WHAT THE TASK REQUIRES -> From the records below, output exactly the lines running from the line containing "Definition ceilZ (x" through the line containing "(** Rounding of", and no others.

PROVIDED MATERIAL ->
(** * Maxwell-Sandbox: the 2D FDTD solver of [maxwell-solver.ts]

    A shallow embedding of the [MaxwellSolver] class (TE mode: Ez, Hx, Hy on a
    row-major nx*ny grid) and the properties of its specification.

    Numbers.  A JavaScript [number] is an IEEE-754 binary64 value: Rocq's
    primitive [float].  A [Float32Array] element is a binary64 value that has
    been rounded to binary32 on the way in ([fround]).  Quantities that the
    program only ever uses as integers (grid sizes, loop counters, cell
    indices, the step counter) are [Z]; they are converted with [of_Z] where
    the program mixes them into floating-point arithmetic.  This is exact as
    long as they stay below 2^53, which an array index always does.

    The functions of [Math] whose results ECMAScript leaves to the
    implementation (sin, cos, exp, log, pow) are a parameter of the
    development ([MathHost]); [RefHost] is one concrete implementation, used
    to evaluate the solver on concrete grids. *)

From Stdlib Require Import ZArith Floats Lia Bool String.
From stdpp Require Import base option list.

Set Warnings "-inexact-float".

Local Open Scope Z_scope.

(* ===================================================================== *)
(** ** JavaScript numbers *)

Module JS.

(** [Number(z)] for an integer [z] below 2^63 in magnitude. *)
Definition of_Z (z : Z) : float :=
  match z with
  | Z0 => 0%float
  | Zpos _ => of_uint63 (Uint63.of_Z z)
  | Zneg p => (- of_uint63 (Uint63.of_Z (Zpos p)))%float
  end.

(** The integer [Math.floor(x)] of a finite [x]; [None] for NaN and the
    infinities, which [Math.floor] returns unchanged. *)
Definition floorZ (x : float) : option Z :=
  match Prim2SF x with
  | S754_zero _ => Some 0
  | S754_finite s m e =>
      let v := if s then Zneg m else Zpos m in
      Some (if 0 <=? e then v * 2 ^ e else v / 2 ^ (- e))
  | _ => None
  end.

(** The least integer that is not below a finite [x]. *)
Definition ceilZ (x : float) : option Z :=
  match floorZ (- x)%float with
  | Some z => Some (- z)
  | None => None
  end.

(** [Math.floor] as a number: zeros, NaN, infinities and the integers from
    2^53 on are returned unchanged. *)
Definition Math_floor (x : float) : float :=
  match floorZ x with
  | Some z => if is_zero x then x else if Z.abs z <? 2 ^ 53 then of_Z z else x
  | None => x
  end.

(** [Math.max] and [Math.min]: NaN when an argument is NaN, and
    [-0 < +0]. *)
Definition Math_max (a b : float) : float :=
  if is_nan a || is_nan b then nan
  else if (a <? b)%float then b
  else if (b <? a)%float then a
  else if get_sign a then b else a.

Definition Math_min (a b : float) : float :=
  if is_nan a || is_nan b then nan
  else if (a <? b)%float then a
  else if (b <? a)%float then b
  else if get_sign a then a else b.

Definition Math_PI : float := 3.141592653589793%float.

(** Truthiness of a number: [0], [-0] and [NaN] are falsy. *)
Definition truthy (x : float) : bool := negb (is_zero x || is_nan x).

(** [v || d] where [v] is a possibly undefined number. *)
Definition or_default (v : option float) (d : float) : float :=
  match v with
  | Some x => if truthy x then x else d
  | None => d
  end.

(** Rounding of a binary64 value to binary32, round to nearest, ties to
    even, the result again written as a binary64 value.  On a binary64
    significand of 53 bits with exponent [e] the binary32 unit in the last
    place sits [n] bits up, [n = 29] in the normal range and more below
    2^-126; a value that rounds to 2^128 or more becomes an infinity. *)
Definition round32 (x : spec_float) : spec_float :=
  match x with
  | S754_finite s m e =>
      let n := Z.max 29 (-149 - e) in
      let q := Zpos m / 2 ^ n in
      let r := Zpos m mod 2 ^ n in
      let h := 2 ^ (n - 1) in
      let q' := if (h <? r) || ((r =? h) && Z.odd q) then q + 1 else q in
      let M := q' * 2 ^ n in
      if q' =? 0 then S754_zero s
      else if M <? 2 ^ 53
           then (if e <=? 75 then S754_finite s (Z.to_pos M) e
                 else S754_infinity s)
           else (if e + 1 <=? 75 then S754_finite s (Z.to_pos (2 ^ 52)) (e + 1)
                 else S754_infinity s)
  | _ => x
  end.

(** [Math.fround]: what a store into a [Float32Array] keeps of a number. *)
Definition fround (x : float) : float := SF2Prim (round32 (Prim2SF x)).

(** The Standard Library's generic rounding at the binary32 parameters,
    against which [fround] is checked below. *)
Definition fround_std (x : float) : float :=
  match Prim2SF x with
  | S754_finite s m e =>
      SF2Prim (binary_round_aux 24 128 s (Zpos m) e loc_Exact)
  | _ => x
  end.

End JS.
Fixpoint touchCancel_loop (touches : list Touch) (c : t) : t :=
  match touches with
  | [] => c
  | touch :: touches' =>
      match map_get (TouchIdentifier (identifier touch)) (activeTouches c) with
      | Some touchObj =>
          let c := _returnTouchToPool touchObj c in
          let c := c <| activeTouches ::=
                     map_delete (TouchIdentifier (identifier touch)) |> in
          touchCancel_loop touches' c
      | None => touchCancel_loop touches' c
      end
  end.

Definition _handleTouchCancel (changedTouches : list Touch) (c : t) : t :=
  if destroyed c then c
  else touchCancel_loop changedTouches c.

(** *** Configuration *)

Definition adaptToScreenSize (screenWidth : R) (canvas : Canvas)
    (player : option Player.t) (c : t) : t :=
  let c :=
    if Rltb screenWidth 375 then
      c <| gestureThreshold ::= fun v => Rmax 5 (v * 0.7) |>
        <| swipeMinDistance ::= fun v => Rmax 30 (v * 0.8) |>
    else c in
  c <| touchZones := _initializeTouchZones canvas player |>.

Definition enableAudioFeedback (enabled : bool) (c : t) : t :=
  c <| audioFeedbackEnabled := enabled |>.

Definition setReducedMotion (reduced : bool) (c : t) : t :=
  let c := c <| reducedMotion := reduced |> in
  if reduced then c <| gestureThreshold ::= fun v => v * 1.5 |> else c.

Definition enableAssistiveMode (enabled : bool) (c : t) : t :=
  let c := c <| assistiveMode := enabled |> in
  if enabled then c <| doubleTapDelay ::= fun v => v * 1.5 |> else c.

Definition setGestureThreshold (threshold : R) (c : t) : Completion t :=
  if Rleb threshold 0 then Throw (Error "Gesture threshold must be positive")
  else Return (c <| gestureThreshold := threshold |>).

Definition setSensitivity (sensitivity : R) (c : t) : Completion t :=
  if Rltb sensitivity 0 then Throw (Error "Touch sensitivity must be non-negative")
  else Return (c <| touchSensitivity := sensitivity |>).

Definition addCustomGesture (name : string) (c : t) : t :=
  c <| customGestures ::= fun l => (l ++ [name])%list |>.

Definition on (event : string) (callback : nat) (c : t) : t :=
  c <| eventListeners ::= fun l => (l ++ [(event, callback)])%list |>.

Definition off (event : string) (callback : nat) (c : t) : t :=
  c <| eventListeners ::= Fish.remove_listener event callback |>.

(** *** Destroy *)

Definition _clearAllTimers (c : t) : t :=
  let c := c <| orientationTimer := None |> in
  c <| activeTouches ::=
         List.map (fun kv =>
           (fst kv,
            let touch := snd kv in
            mkTouchObj (id touch) (startX touch) (startY touch)
                       (currentX touch) (currentY touch) (previousX touch)
                       (previousY touch) (deltaX touch) (deltaY touch)
                       (startTime touch) (lastMoveTime_ touch) (isActive touch)
                       None)) |>.

Definition destroy (c : t) : t :=
  let c := c <| destroyed := true |> <| isEnabled := false |> in
  let c := c <| mouseDown := false |> in
  let c := match mouseTouch c with
           | Some touch => (_returnTouchToPool touch c) <| mouseTouch := None |>
           | None => c
           end in
  let c := fold_left (fun c kv => _returnTouchToPool (snd kv) c)
                     (activeTouches c) c in
  let c := c <| activeTouches := [] |> in
  let c := c <| touchPool := [] |> in
  let c := c <| eventListeners := [] |> in
  let c := c <| customGestures := [] |> in
  _clearAllTimers c.

End TouchController.

(** ** Game

    The orchestrator owns the player, the touch controller and the fish
    objects.  The user interface, the audio manager, the canvas drawing and
    the local storage are collaborators of the host; the callbacks registered
    on the game are external code and are not run. *)

Module Game.

Local Open Scope R_scope.
Local Open Scope string_scope.

Record Stats : Type := mkStats {
  score : R;
  fishCaught : nat;
  casts : nat;
  accuracy : R;
  playTime : R;
  bestScore : R
}.

Record Options : Type := mkOptions {
  opt_width : option R;
  opt_height : option R;
  opt_targetFPS : option R;
  opt_maxFish : option nat;
  opt_skipDependencies : bool
}.

Definition no_options : Options := mkOptions None None None None false.

Record t : Type := mk {
  width : R;
  height : R;
  gameState : string;
  isRunning : bool;
  isPaused : bool;
  destroyed : bool;
  targetFPS : R;
  maxDeltaTime : R;
  frameCount : nat;
  currentFPS : R;
  lastFrameTime : R;
  fpsHistory : list R;
  animationFrameId : option nat;
  stats : Stats;
  maxFish : nat;
  fishPool : list Fish.FishId;
  activeFish : list Fish.FishId;
  fishSpawnRate : R;
  lastFishSpawn : R;
  fishSpawnInterval : R;
  difficulty : string;
  comboCount : nat;
  comboMultiplier : R;
  comboTimeout : R;
  lastComboTime : R;
  activePowerUps : list Player.PowerUp;
  performanceMode : string;
  lowFPSThreshold : R;
  lowFPSCount : nat;
  adaptiveQuality : bool;
  eventListeners : list (string * nat);
  player : option Player.t;
  touchController : option TouchController.t;
  fishes : Fish.Store
}.
(** X1.  process_edges has no skip: it gives exactly one record per edge, in
    the order of the edges, when every edge has its node, user, username
    and type tag, and it raises, giving no record at all, as soon as one
    edge lacks one of them. *)
Theorem process_edges_all_or_nothing (edges : list json) :
  (forallb edge_shaped edges = true ->
   exists data,
     DataManager.process_edges edges = Ok data /\ Forall2 is_edge_record edges data) /\
  (forallb edge_shaped edges = false ->
   exists e, DataManager.process_edges edges = Raise e).
Proof.
  induction edges as [|edge rest [IHok IHbad]]; cbn [forallb DataManager.process_edges].
  - split; [|discriminate]. intros _. exists []. split; [reflexivity|constructor].
  - split.
    + intros H. apply andb_true_iff in H. destruct H as [Hedge Hrest].
      destruct (process_edge_record edge Hedge) as [record [Hrun Hrec]].
      destruct (IHok Hrest) as [data [Hdata Hall]].
      rewrite Hrun, Hdata. cbn [pbind]. exists (record :: data).
      split; [reflexivity|now constructor].
    + intros H. apply andb_false_iff in H.
      destruct (edge_shaped edge) eqn:Hedge.
      * destruct H as [H|H]; [discriminate|].
        destruct (process_edge_record edge Hedge) as [record [Hrun _]].
        destruct (IHbad H) as [e He]. rewrite Hrun, He. now eexists.
      * destruct (process_edge_ill_shaped edge Hedge) as [e He].
        rewrite He. now eexists.
Qed.

Example process_edges_runs :
  DataManager.process_edges [carol_edge]
  = Ok [PrimaryData.mk None (JStr "carol") (JStr "LeaderboardEdge") carol_edge None] /\
  DataManager.process_edges [carol_edge; null_user_edge] = Raise TypeError /\
  DataManager.process_edges [] = Ok [].
Proof. repeat split. Qed.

PROBLEM SOLUTION ->
Definition ceilZ (x : float) : option Z :=
  match floorZ (- x)%float with
  | Some z => Some (- z)
  | None => None
  end.

(** [Math.floor] as a number: zeros, NaN, infinities and the integers from
    2^53 on are returned unchanged. *)
Definition Math_floor (x : float) : float :=
  match floorZ x with
  | Some z => if is_zero x then x else if Z.abs z <? 2 ^ 53 then of_Z z else x
  | None => x
  end.

(** [Math.max] and [Math.min]: NaN when an argument is NaN, and
    [-0 < +0]. *)
Definition Math_max (a b : float) : float :=
  if is_nan a || is_nan b then nan
  else if (a <? b)%float then b
  else if (b <? a)%float then a
  else if get_sign a then b else a.

Definition Math_min (a b : float) : float :=
  if is_nan a || is_nan b then nan
  else if (a <? b)%float then a
  else if (b <? a)%float then b
  else if get_sign a then a else b.

Definition Math_PI : float := 3.141592653589793%float.

(** Truthiness of a number: [0], [-0] and [NaN] are falsy. *)
Definition truthy (x : float) : bool := negb (is_zero x || is_nan x).

(** [v || d] where [v] is a possibly undefined number. *)
Definition or_default (v : option float) (d : float) : float :=
  match v with
  | Some x => if truthy x then x else d
  | None => d
  end.

(** Rounding of a binary64 value to binary32, round to nearest, ties to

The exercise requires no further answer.